The Goal
i am trying to process speech to text transcription on the background in python/flask. I am using the Celery package to execute tasks async, with a Redis (on docker) instance as broker. I installed the flower package to monitor the celery tasks.
The Problem
According to the flower dashboard, tasks are received, but never executed.
On the broker tab, i see that there was never a message sent to the redis broker (i don't know if that is relevant).
The only time i could get it to work is when i set the --pool flag to solo.

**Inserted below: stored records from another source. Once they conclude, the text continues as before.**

(* ===== verification/EventProofs.v ===== *)
(** * The event queue is a sorted list (proofs about [EventQueues])

    The pointers of a queue represent a list of bins, each a stack of events of one time and
    priority.  Insertion and removal change the list as they should, whatever stale pointers the
    events have. *)

From S2P Require Import Prelude Triples EventQueues.
Local Open Scope Z_scope.

(** ** Running programs *)

Lemma bind_run {S A B} (m : prog S A) (k : A → prog S B) s a s' : m s = Ok (a, s') → (m ≫= k) s = k a s'.
Proof. unfold mbind, prog_bind. by intros ->. Qed.

(** ** Times and priorities *)

Definition key : Type := Z * Z.
Definition klt (a b : key) : Prop := a.1 < b.1 ∨ (a.1 = b.1 ∧ a.2 < b.2).
#[export] Instance klt_dec a b : Decision (klt a b).
Proof. unfold klt. apply _. Defined.

Definition key_of (e : Event.t) : key := (Event._when e, Event._priority e).

Lemma event_lt l r : Event.lt l r = bool_decide (klt (key_of l) (key_of r)).
Proof.
  apply eq_true_iff_eq. unfold Event.lt, klt. rewrite orb_true_iff, andb_true_iff, !bool_decide_eq_true. done.
Qed.
Lemma event_le l r : Event.le l r = bool_decide (¬ klt (key_of r) (key_of l)).
Proof.
  apply eq_true_iff_eq. unfold Event.le, klt. rewrite orb_true_iff, andb_true_iff, !bool_decide_eq_true. cbn. lia.
Qed.
Lemma event_eq l r : Event.eq l r = bool_decide (key_of l = key_of r).
Proof.
  apply eq_true_iff_eq. unfold Event.eq, key_of. rewrite andb_true_iff, !bool_decide_eq_true. split; [intros [-> ->]|intros [=]]; done.
Qed.

Lemma klt_trans a b c : klt a b → klt b c → klt a c.
Proof. unfold klt. lia. Qed.
Lemma klt_irrefl a : ¬ klt a a.
Proof. unfold klt. lia. Qed.
Lemma klt_total a b : klt a b ∨ a = b ∨ klt b a.
Proof. destruct a as [x y], b as [x' y']. unfold klt. cbn. destruct (decide (x = x')), (decide (y = y')); subst; try lia. auto. Qed.
Lemma klt_ge_trans a b c : klt a b → ¬ klt c b → klt a c.
Proof. unfold klt. destruct (klt_total b c) as [H|[->|H]]; unfold klt in *; lia. Qed.

(** ** Bins *)

Section heap.
Implicit Types (h : gmap nat Event.t) (p q : option nat) (l : list nat) (bs : list (list nat)).

(** The stack below [p]. *)
Fixpoint stack h p l : Prop :=
  match l with
  | [] => p = None
  | e :: l => p = Some e ∧ ∃ ev, h !! e = Some ev ∧ stack h (Event.nextInBin ev) l
  end.

(** The bins from [p] to [q]. *)
Fixpoint seg h p bs q : Prop :=
  match bs with
  | [] => p = q
  | b :: bs => ∃ e l ev, b = e :: l ∧ p = Some e ∧ h !! e = Some ev ∧ stack h (Event.nextInBin ev) l ∧
      seg h (Event.nextBin ev) bs q
  end.

Lemma seg_app h bs1 bs2 : ∀ p q, seg h p (bs1 ++ bs2) q ↔ ∃ r, seg h p bs1 r ∧ seg h r bs2 q.
Proof.
  induction bs1 as [|b bs1 IH]; intros p q; cbn [app seg]; [naive_solver|].
  split.
  - intros (e & l & ev & -> & -> & He & Hs & H%IH). naive_solver.
  - intros (r & (e & l & ev & -> & -> & He & Hs & H1) & H2). exists e, l, ev. split_and!; try done. apply IH. eauto.
Qed.

(** The links of the representation are all that matters. *)
Lemma stack_frame h h' l : ∀ p,
  (∀ e, e ∈ l → Event.nextInBin <$> h' !! e = Event.nextInBin <$> h !! e) → stack h p l → stack h' p l.
Proof.
  induction l as [|e l IH]; intros p Hf; [done|]. intros [-> (ev & He & Hs)]. split; [done|].
  pose proof (Hf e ltac:(left)) as Hfe. rewrite He in Hfe. apply fmap_Some in Hfe as (ev' & He' & Hn).
  exists ev'. split; [done|]. rewrite <- Hn. apply IH; [|done]. intros x Hx. apply Hf. by right.
Qed.

Definition tops bs : list nat := omap head bs.

Lemma seg_frame h h' bs : ∀ p q,
  (∀ e, e ∈ concat bs → Event.nextInBin <$> h' !! e = Event.nextInBin <$> h !! e) →
  (∀ e, e ∈ tops bs → Event.nextBin <$> h' !! e = Event.nextBin <$> h !! e) → seg h p bs q → seg h' p bs q.
Proof.
  induction bs as [|b bs IH]; intros p q Hi Hb; [done|]. intros (e & l & ev & -> & -> & He & Hs & H).
  pose proof (Hi e ltac:(left)) as Hie. pose proof (Hb e ltac:(left)) as Hbe. rewrite He in Hie, Hbe.
  apply fmap_Some in Hie as (ev' & He' & Hn). rewrite He' in Hbe. injection Hbe as Hbn.
  exists e, l, ev'. split_and!; [done..| |].
  - rewrite <- Hn. eapply stack_frame; [|done]. intros x Hx. apply Hi. right. apply elem_of_app. by left.
  - rewrite Hbn. apply IH; [| |done]; intros x Hx; [apply Hi; right; apply elem_of_app; by right|apply Hb; by right].
Qed.

Lemma tops_concat bs e : e ∈ tops bs → e ∈ concat bs.
Proof.
  unfold tops. rewrite list_elem_of_omap. intros (b & Hb & Ht). apply list_elem_of_In, in_concat. exists b.
  rewrite <- !list_elem_of_In. split; [done|]. destruct b; [done|]. injection Ht as ->. left.
Qed.

(** What lies in a queue exists. *)
Lemma stack_in h l : ∀ p e, stack h p l → e ∈ l → is_Some (h !! e).
Proof.
  induction l as [|x l IH]; intros p e Hs; [by intros []%not_elem_of_nil|]. destruct Hs as [_ (ev & Hx & Hs)].
  intros [->|He]%elem_of_cons; [by eexists|by eapply IH].
Qed.
Lemma seg_in h bs : ∀ p q e, seg h p bs q → e ∈ concat bs → is_Some (h !! e).
Proof.
  induction bs as [|b bs IH]; intros p q e Hs; [by intros []%not_elem_of_nil|].
  destruct Hs as (x & l & ev & -> & _ & Hx & Hl & Hs). cbn [concat].
  intros [[->|He]%elem_of_cons|He]%elem_of_app; [by eexists|by eapply stack_in|by eapply IH].
Qed.

(** An update of an event outside of the segment, or of data other than the links. *)
Lemma seg_insert_out h p bs q e ev : e ∉ concat bs → seg h p bs q → seg (<[e := ev]> h) p bs q.
Proof.
  intros He. apply seg_frame; intros x Hx; rewrite lookup_insert_ne; try done; intros ->; [done|].
  by apply He, tops_concat.
Qed.

Lemma seg_insert_data h p bs q e ev ev' : h !! e = Some ev →
  Event.nextBin ev' = Event.nextBin ev → Event.nextInBin ev' = Event.nextInBin ev →
  seg h p bs q → seg (<[e := ev']> h) p bs q.
Proof.
  intros He Hb Hi. apply seg_frame; intros x _; (destruct (decide (x = e)) as [->|];
    [rewrite lookup_insert_eq, He; cbn; by f_equal|by rewrite lookup_insert_ne]).
Qed.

But i don't want that since that is bad practice for a system in production. And even when i do that, only 1 task gets executed and it stops receiving afterwards.
The code In the flask project, i have an app.py, transcription.py, and a transcribejob.py.

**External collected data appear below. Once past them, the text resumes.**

(* ===== verification/Filters.v ===== *)
(** * Bloom filters (mem/ruby/filters; the string helpers of base/str.cc)

    Signatures of sets of addresses.  Seven classes implement [AbstractBloomFilter]; each is a
    module with the record of its fields, and [GenericBloomFilter] makes one of them from a
    configuration string and forwards to it.  An element of a filter is an [int]; an index
    outside of a vector is undefined and a fault here.  After the definitions: what the
    filters promise, that an address in the set is never missed, for all of them against one
    interface, and which of them do not. *)

From Stdlib Require Import Ascii.
From stdpp Require Import strings.
From S2P Require Import Prelude IntMath Addresses.
Local Open Scope Z_scope.

(** ** Configuration strings *)

Module Str.

(** What is before and after the first [c]. *)
Fixpoint find_char (c : Ascii.ascii) (s : string) : option (string * string) :=
  match s with
  | EmptyString => None
  | String a s =>
      if decide (a = c) then Some (EmptyString, s)
      else p ← find_char c s; Some (String a p.1, p.2)
  end.

Definition split_first (s : string) (c : Ascii.ascii) : bool * string * string :=
  match find_char c s with
  | None => (false, s, EmptyString)
  | Some (lhs, rhs) => (true, lhs, rhs)
  end.

Fixpoint skip_char (c : Ascii.ascii) (s : string) : string :=
  match s with
  | String a s' => if decide (a = c) then skip_char c s' else s
  | EmptyString => EmptyString
  end.

(** The loop of [tokenize] from the beginning of a token on. *)
Fixpoint tokens (fuel : nat) (s : string) (token : Ascii.ascii) (ignore : bool) : list string :=
  match fuel with
  | O => []
  | S fuel =>
      match find_char token s with
      | None => [s]
      | Some (t, rest) =>
          if ignore then
            match skip_char token rest with
            | EmptyString => [t]
            | rest => t :: tokens fuel rest token ignore
            end
          else t :: tokens fuel rest token ignore
      end
  end.

Definition tokenize (s : string) (token : Ascii.ascii) (ignore : bool) : list string :=
  let s := if ignore then skip_char token s else s in
  match s with
  | EmptyString => []
  | _ => tokens (S (String.length s)) s token ignore
  end.

Definition digit (a : Ascii.ascii) : option Z :=
  let n := Z.of_N (Ascii.N_of_ascii a) in
  if decide (48 ≤ n ≤ 57) then Some (n - 48) else None.

(** The number that begins a string, [n] being what was read before. *)
Fixpoint digits (s : string) (n : Z) : Z :=
  match s with
  | String a s' => match digit a with Some d => digits s' (10 * n + d) | None => n end
  | EmptyString => n
  end.

(** [isspace] *)
Definition is_space (a : Ascii.ascii) : bool :=
  let n := Z.of_N (Ascii.N_of_ascii a) in bool_decide (9 ≤ n ≤ 13) || bool_decide (n = 32).
Fixpoint skip_spaces (s : string) : string :=
  match s with
  | String a s' => if is_space a then skip_spaces s' else s
  | EmptyString => EmptyString
  end.

(** [atoi] of the C library; a value that is not an [int] is undefined. *)
Definition atoi (s : string) : outcome Z :=
  let v := match skip_spaces s with
           | String "-"%char s => - digits s 0
           | String "+"%char s => digits s 0
           | _ => digits s 0
           end in
  if decide (- 2 ^ 31 ≤ v < 2 ^ 31) then Ok v else Err OutOfBounds.

End Str.

(** ** Vectors of bits and counters *)

(** [resize] and the loop of [clear]. *)
Definition zeros (n : Z) : list Z := replicate (Z.to_nat n) 0.
Definition clear_vector (l : list Z) (n : Z) : outcome (list Z) := mfold (λ l i, vset l i 0) l (seqZ 0 n).

(** The loops that count, the elements or those that are not zero; a count is an [int]. *)
Definition sum_vector (l : list Z) (n : Z) : outcome Z :=
  mfold (λ c i, x ← vget l i; Ok (s32 (c + x))) 0 (seqZ 0 n).
Definition count_vector (l : list Z) (n : Z) : outcome Z :=
  mfold (λ c i, x ← vget l i; Ok (if decide (x = 0) then c else s32 (c + 1))) 0 (seqZ 0 n).

(** [m_filter[i] |= other[i]] *)
Definition merge_vector (l l' : list Z) (n : Z) : outcome (list Z) :=
  mfold (λ l i, x ← vget l i; y ← vget l' i; vset l i (Z.lor x y)) l (seqZ 0 n).

(** [assert(success)] after [split_first(str, head, tail, '_')]. *)
Definition split_config (str : string) : outcome (string * string) :=
  let '(success, head, tail) := Str.split_first str "_"%char in
  assert_that success;; Ok (head, tail).

(** ** The interface *)

(** The methods of [AbstractBloomFilter]; [merge] gets a filter of the same class. *)
Class BloomFilter (F : Type) := {
  clear : F → outcome F;
  increment : F → Z → outcome F;
  decrement : F → Z → outcome F;
  merge : F → F → outcome F;
  set : F → Z → outcome F;
  unset : F → Z → outcome F;
  isSet : F → Z → outcome (bool * F);
  getCount : F → Z → outcome Z;
  getTotalCount : F → outcome (Z * F);
  getIndex : F → Z → outcome Z;
  readBit : F → Z → outcome Z;
  writeBit : F → Z → Z → outcome F }.

(** ** The classes *)

Module NonCountingBloomFilter.

Record t := mk { m_filter : list Z; m_filter_size : Z; m_offset : Z; m_filter_size_bits : Z }.
Definition with_filter (f : t) (l : list Z) : t := mk l (m_filter_size f) (m_offset f) (m_filter_size_bits f).

Definition clear (f : t) : outcome t :=
  l ← clear_vector (m_filter f) (m_filter_size f); Ok (with_filter f l).

Definition create (str : string) : outcome t :=
  r ← split_config str;
  size ← Str.atoi r.1;
  offset ← Str.atoi r.2;
  bits ← IntMath.floorLog2_int size;
  clear (mk (zeros size) size offset bits).

Section operations.
Context (sys : RubySystem.t).
Implicit Types (f : t) (addr : Z).

Definition get_index f addr : outcome Z :=
  let b := RubySystem.getBlockSizeBits sys in
  v ← Address.bitSelect addr (b + m_offset f) (b + m_offset f + m_filter_size_bits f - 1); Ok (s32 v).

Definition merge f other : outcome t :=
  l ← merge_vector (m_filter f) (m_filter other) (m_filter_size f); Ok (with_filter f l).
Definition writeBit f (i v : Z) : outcome t := l ← vset (m_filter f) i v; Ok (with_filter f l).
Definition readBit f (i : Z) : outcome Z := vget (m_filter f) i.
Definition set f addr : outcome t := i ← get_index f addr; writeBit f i 1.
Definition unset f addr : outcome t := i ← get_index f addr; writeBit f i 0.
Definition getCount f addr : outcome Z := i ← get_index f addr; readBit f i.
Definition isSet f addr : outcome (bool * t) := x ← getCount f addr; Ok (bool_decide (x ≠ 0), f).
Definition getTotalCount f : outcome (Z * t) := n ← sum_vector (m_filter f) (m_filter_size f); Ok (n, f).

#[export] Instance filter : BloomFilter t := {|
  Filters.clear := clear; increment f _ := Ok f; decrement f _ := Ok f; Filters.merge := merge;
  Filters.set := set; Filters.unset := unset; Filters.isSet := isSet; Filters.getCount := getCount;
  Filters.getTotalCount := getTotalCount; getIndex := get_index; Filters.readBit := readBit;
  Filters.writeBit := writeBit |}.

End operations.
End NonCountingBloomFilter.

Module BlockBloomFilter.

Record t := mk { m_filter : list Z; m_filter_size : Z; m_filter_size_bits : Z }.
Definition with_filter (f : t) (l : list Z) : t := mk l (m_filter_size f) (m_filter_size_bits f).

Definition clear (f : t) : outcome t :=
  l ← clear_vector (m_filter f) (m_filter_size f); Ok (with_filter f l).

Definition create (str : string) : outcome t :=
  r ← split_config str;
  size ← Str.atoi r.1;
  bits ← IntMath.floorLog2_int size;
  clear (mk (zeros size) size bits).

Starting with transcribejob.py:
from transcription import Transcriber, WhisperStrategy
from celery import Celery
import os
import json
import sys
transcriber = Transcriber(WhisperStrategy())
#to start the celery worker, enter in the terminal:
#celery -A transcribejob:celery worker --loglevel=info --max-memory-per-child=1000000 --concurrency=4
#to monitor proces: celery -A transcribejob flower
redis_url = 'redis://127.0.0.1:6379/0'
celery = Celery('transcribejob', broker=redis_url, backend=redis_url)
cwd = os.getcwd()
print(f"transcribejob.py, cwd: {cwd}", file=sys.stdout)
@celery.task
def transcribe_export(temp_audio_path, audio_file_name):
result = transcriber.transcribe(os.path.join(temp_audio_path, audio_file_name))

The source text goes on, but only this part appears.